A corneal-penetrating eye drop formulation for enhanced therapeutic efficacy of soft corticosteroids against anterior uveitis

Abstract

Eye drop administration suffers from low bioavailability due to inadequate preocular retention and tissue penetration, which leads to multiple administration to achieve ocular therapeutic concentration. We tested the hypothesis that a cluster bomb releasing corneal-penetrating bomblet of drug assembles would increases drug bioavailability and reduce the administration frequency of corticosteroids in uveitis treatment. The microparticulate drug delivery system was obtained from host-guest assembly of (2-hydroxypropyl)-γ-cyclodextrin with loteprednol etabonate, a hydrophilic polymer, hydroxypropyl methylcellulose, and a stabilizer, caffeine, and polysorbate 80. The pharmacokinetics and pharmacodynamics studies of the proposed microparticles were performed on normal and on experimental uveitis model of New Zealand White rabbits, respectively.

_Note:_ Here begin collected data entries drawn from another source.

(** The failure of a run is attributed to the action that failed: after the
    events of a failed action and of the failed run, the status that is published
    names the phase, the source and the action of that failure and the error of the
    run, and offers a hook's failure as recoverable. *)
Theorem failure_is_attributed t1 t2 pid rid src i k code msg code' msg' op s w rs s' writes w' :
  pj_run_id s = Some rid -> run_started s = true ->
  on_events files p context
    [(t1, ActionFailed pid rid src i k code msg); (t2, RunFailed pid rid code' msg' op)] s w =
    (rs, s', writes, w') ->
  Forall (λ r, r = Ok tt) rs ->
  exists first final rest,
    writes = CurrentStatus first :: CurrentStatus final :: rest /\
    rs_state first = StateRunning /\ rs_state final = StateFailed /\
    rs_phase final = phase_for_action k /\ rs_source_index final = i /\
    rs_details final = [("action", DetailString (backup_run_action_kind_name k));
                        ("sourceId", DetailString (id_value src))] /\
    exists error, rs_error final = Some error /\ re_code error = code' /\ re_message error = msg' /\
      (code' <> RepositoryRecoveryRequired -> re_recoverable error = failed_action_is_recoverable k).
Proof.
  intros Hid Hst (r & s1 & writes1 & w1 & rs2 & writes2 & H1 & H2 & -> & ->)%on_events_cons
    [-> Hok]%Forall_cons.
  apply on_events_cons in H2 as (r & s2 & writes3 & w2 & rs3 & writes4 & H2 & H3 & -> & ->).
  cbn in H3. injection H3 as <- <- <- <-. apply Forall_cons in Hok as [-> _].
  apply action_failed_pending in H1 as (Hid1 & Hst1 & Hp & first & -> & Hfirst); [|done].
  rewrite Hst in Hst1.
  apply (run_failed_attributed _ _ _ src i k) in H2 as (final & rest & m & -> & ->); [|done..].
  eexists first, _, _. split_and!; try done. cbn.
  case_bool_decide; eexists; split_and!; done.
Qed.
End sink.

(** ** A run *)

Definition sample_profile_id : ProfileId := @mkIdent KProfile "main" I.
Definition sample_source_id : SourceId := @mkIdent KSource "home" I.
Definition sample_run_id : RunId := @mkIdent KRun "run-2" I.

Definition sample_status_context : BackupRunStatusContext :=
  mkStatusContext "/run/btrfs-backup/status" "/var/lib/btrfs-backup/history" "Main" 1
    1709210096123456789 {[ sample_source_id := "Home" ]} "backup".

Definition sample_progress (transferred total : Z) : BackupRunEvent :=
  TransferProgress sample_profile_id sample_run_id sample_source_id 1
    (mkProgress Transferring transferred transferred total transferred transferred 500 1000 "").

Definition sample_middle : list (RuntimeTimePoint * BackupRunEvent) :=
  [(1709210097000000000, SourceStarted sample_profile_id sample_run_id sample_source_id 1);
   (1709210098000000000, sample_progress 2000 8000);
   (1709210099000000000, sample_progress 6000 8000);
   (1709210100000000000, SourceCompleted sample_profile_id sample_run_id sample_source_id 1)].

Definition sample_start : RuntimeTimePoint * BackupRunEvent :=
  (1709210096123456789, RunStarted sample_profile_id sample_run_id Backup).

Definition sample_end : RuntimeTimePoint * BackupRunEvent :=
  (1709210101000000000, RunCompleted sample_profile_id sample_run_id).

(** Files that take everything, and files that take nothing. *)
Definition good_files (op : FileOp) (w : unit) : res unit * unit := (Ok tt, w).
Definition full_files (op : FileOp) (w : unit) : res unit * unit :=
  (Throw (SystemOperationError "no space left on device"), w).

Definition sample_out : list (res unit) * Projection * list StatusWrite * unit :=
  on_events (H:=bits_text) good_files 64 sample_status_context
    (sample_start :: sample_middle ++ [sample_end]) initial_projection tt.

Lemma sample_follows : Forall (λ e, follows sample_run_id e.2 /\ is_terminal e.2 = false) sample_middle.
Proof. by repeat constructor. Qed.

Lemma run_is_recorded_witness :
  sample_out.1.1.1 = repeat (Ok tt) 6 /\
  exists final before,
    sample_out.1.2 = before ++ [CurrentStatus final; HistoryEntry final] /\
    rs_state final = StateSucceeded /\ run_processed_bytes (rs_progress final) = 6000.
Proof.
  split; [vm_compute; reflexivity|].
  destruct (run_is_recorded (H:=bits_text) good_files 64 sample_status_context
    sample_start.1 sample_profile_id sample_run_id Backup sample_middle sample_end.1 sample_end.2
    initial_projection tt sample_out.1.1.1 sample_out.1.1.2 sample_out.1.2 sample_out.2
    sample_follows ltac:(by split) eq_refl ltac:(vm_compute; reflexivity)
    ltac:(vm_compute; repeat constructor)) as (final & before & Hw & Hh & Hs & Hb & _).
  exists final, before. rewrite Hh in Hw.
  split; [exact Hw|split; [exact Hs|exact Hb]].
Defined.

Lemma overall_progress_monotone_witness :
  percents sample_out.1.2 = [0; 0; 25; 75; 100; 100; 100] /\
  StronglySorted Z.le (percents sample_out.1.2).
Proof.
  split; [vm_compute; reflexivity|].
  apply (overall_progress_monotone (H:=bits_text) good_files 64 sample_status_context
    sample_start.1 sample_profile_id sample_run_id Backup (sample_middle ++ [sample_end])
    initial_projection tt sample_out.1.1.1 sample_out.1.1.2 sample_out.1.2 sample_out.2).
  - by repeat constructor.
  - vm_compute. reflexivity.
Defined.
(* ===== verification/Provisioning.v ===== *)
(** * Device preparation: topology, plans and storage safety (src/provisioning)

    What is known of the storage devices, the plan of a device preparation with the
    builder that makes it, the inspector that compares the device found with the
    device planned for, and the marker of the partitions that are backup targets. *)

From S2P Require Import Prelude Errors.

Open Scope Z_scope.

(** ** Topology *)

(** src/provisioning/StorageTopology.hpp:19-24 *)
Inductive PartitionTableType := TableNone | Gpt | Mbr | Unsupported.

(** src/provisioning/StorageTopology.hpp:26-31 *)
Record SafetyBlocker := mkBlocker { blk_code : string; blk_detail : string }.

(** src/provisioning/StorageTopology.hpp:33-43 *)
Record StableBlockDeviceIdentity := mkIdentity {
  bd_display_path : string;
  bd_major_minor : string;
  bd_sysfs_path : string;
  bd_wwn : string;
  bd_serial : string;
  bd_serial_short : string;
  bd_size_bytes : Z;
}.

(** src/provisioning/StorageTopology.hpp:45-50 *)
Record PartitionTableDescription := mkTable { pt_type : PartitionTableType; pt_identifier : string }.

(** src/provisioning/StorageTopology.hpp:52-59 *)
Record FilesystemDescription := mkFilesystem {
  fs_type : string;
  fs_version : string;
  fs_label : string;
  fs_uuid : string;
}.

(** src/provisioning/StorageTopology.hpp:61-79 *)
Record ExistingPartition := mkPartition {
  ep_candidate_id : string;
  ep_identity : StableBlockDeviceIdentity;
  ep_partition_uuid : option string;
  ep_partition_label : option string;
  ep_partition_number : Z;
  ep_start_sector : Z;
  ep_sector_count : Z;
  ep_filesystem : FilesystemDescription;
  ep_mount_points : list string;
  ep_holders : list string;
  ep_active_swap : bool;
  ep_blockers : list SafetyBlocker;
  ep_configured_backup_target : bool;
  ep_suitable_for_reformat : bool;
  ep_suitable_for_adoption : bool;
}.

(** src/provisioning/StorageTopology.hpp:81-89 *)
Record UnallocatedRegion := mkFree {
  ur_id : string;
  ur_start_sector : Z;
  ur_sector_count : Z;
  ur_blockers : list SafetyBlocker;
  ur_suitable_for_backup_partition : bool;
}.

(** src/provisioning/StorageTopology.hpp:91-91 *)
Inductive StorageRegion := RPartition (p : ExistingPartition) | RFree (r : UnallocatedRegion).

(** src/provisioning/StorageTopology.hpp:93-114 *)
Record StorageDevice := mkDevice {
  sd_candidate_id : string;
  sd_identity : StableBlockDeviceIdentity;
  sd_display_name : string;
  sd_transport : string;
  sd_size_bytes : Z;
  sd_logical_sector_size : Z;
  sd_physical_sector_size : Z;
  sd_removable : bool;
  sd_read_only : bool;
  sd_hotplug : bool;
  sd_system_device : bool;
  sd_partition_table : PartitionTableDescription;
  sd_filesystem : FilesystemDescription;
  sd_regions : list StorageRegion;
  sd_mount_points : list string;
  sd_holders : list string;
  sd_active_swap : bool;
  sd_blockers : list SafetyBlocker;
}.

(** src/provisioning/StorageTopology.hpp:116-121 *)
Record StorageTopology := mkTopology { topo_generation : string; topo_devices : list StorageDevice }.
Lemma ex_transaction_in_range : in_range ex_transaction.
Proof.
  unfold in_range, target_in_range, u64, u32, i64. cbn.
  split_and!; try lia; try done; try (intros ? [= <-]; cbn; lia). repeat constructor; cbn; lia.
Qed.

Lemma transaction_document_round_trip_witness :
  exists text, serialize (H:=bits_text) ex_transaction = Ok text /\
    deserialize (H:=bits_text) text = Ok (kept ex_transaction) /\
    tx_requested_device_access (kept ex_transaction) = ["8:16"].
Proof.
  destruct (@json_dump_ok bits_text (transaction_json ex_transaction)
    (wf_transaction _ ex_transaction_in_range)) as (text & Ht).
  exists text. split; [exact Ht|]. split; [|reflexivity].
  apply (@transaction_document_round_trip bits_text ex_transaction text ex_transaction_in_range Ht).
  reflexivity.
Defined.
(* ===== verification/PreparationStore.v ===== *)
(** * The store of device preparation transactions
      (src/daemon/control/DevicePreparationTransactionStore)

    A transaction is a file that the daemon and the worker both change.  The model is the
    contents of the directory, changed by operations that run under the lock of their
    transaction; every system call may fail, before or after it took effect, and whatever
    other processes do between two locked sections happens at [interfere].  The disk remembers
    what it held before each change and whose change it was, so that theorems can speak of the
    whole history. *)

From S2P Require Import Prelude Errors Identifiers Json Provisioning Preparation.
From S2P Require Import PreparationDocument.

Open Scope Z_scope.

(** ** The decisions of the store *)

(** src/daemon/control/DevicePreparationTransactionStore.cpp:67-72 *)
Definition terminal (t : DevicePreparationTransaction) : bool :=
  negb (tx_profile_reservation_state t =? "held")%string
  && negb (tx_profile_reservation_state t =? "releasing")%string
  && ((tx_state t =? "succeeded")%string || (tx_state t =? "failed")%string
      || (tx_state t =? "cancelled")%string || (tx_state t =? "interrupted")%string).
(* ===== verification/Interaction.v ===== *)
(** * Programs that call collaborators and share state under a mutex

    The daemon's services call the interfaces they are given and keep their own state
    behind a mutex.  A program is a tree: a call continues with whatever it answers, and at
    [Lock] it sees what other threads have made of the state since; until the next [Lock]
    the state is its own.  [run] evaluates a program in an environment that answers the
    calls and changes the state between locked sections; [wp] is what holds of the trace,
    the result and the state in every environment. *)

From S2P Require Import Prelude Errors.

Inductive prog (S : Type) (Op : Type -> Type) (A : Type) : Type :=
| Done (r : res A)
| Call {X : Type} (o : Op X) (k : res X -> prog S Op A)
| Lock (k : S -> prog S Op A)
| Store (s : S) (k : prog S Op A).
Arguments Done {S Op A} r.
Arguments Call {S Op A X} o k.
Arguments Lock {S Op A} k.
Arguments Store {S Op A} s k.

(** What is recorded of an execution: calls with their answers, the state found when the
    mutex was taken, and changes of the state. *)
Inductive entry (S : Type) (Op : Type -> Type) : Type :=
| Did {X : Type} (o : Op X) (r : res X)
| Locked (s : S)
| Stored (s s' : S).
Arguments Did {S Op X} o r.
Arguments Locked {S Op} s.
Arguments Stored {S Op} s s'.

Section prog.
Context {S : Type} {Op : Type -> Type}.
Abbreviation P := (prog S Op).
Abbreviation E := (entry S Op).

In comparison to the commercial microparticulate formulation Lotemax®, our formulation showed 5.4 and 3.5-fold increase of maximum drug concentration in aqueous humor and iris/ciliary body (target tissue of anterior uveitis) in vivo, respectively, while the intraocular pressure remains normal. Along with the enhanced drug exposure in target tissue, the drug dosing frequency can be reduced into half with a comparable outcome to the typical steroid treatment against autoimmune-induced uveitis by using our eye drop formulation. The microparticulate drug delivery system was developed to provide a potential solution to increase drug bioavailability in ocular tissues and with which the administration frequency could be reduced. Our results suggest that these goals could be successfully achieved by using the proposed eye drop formulation.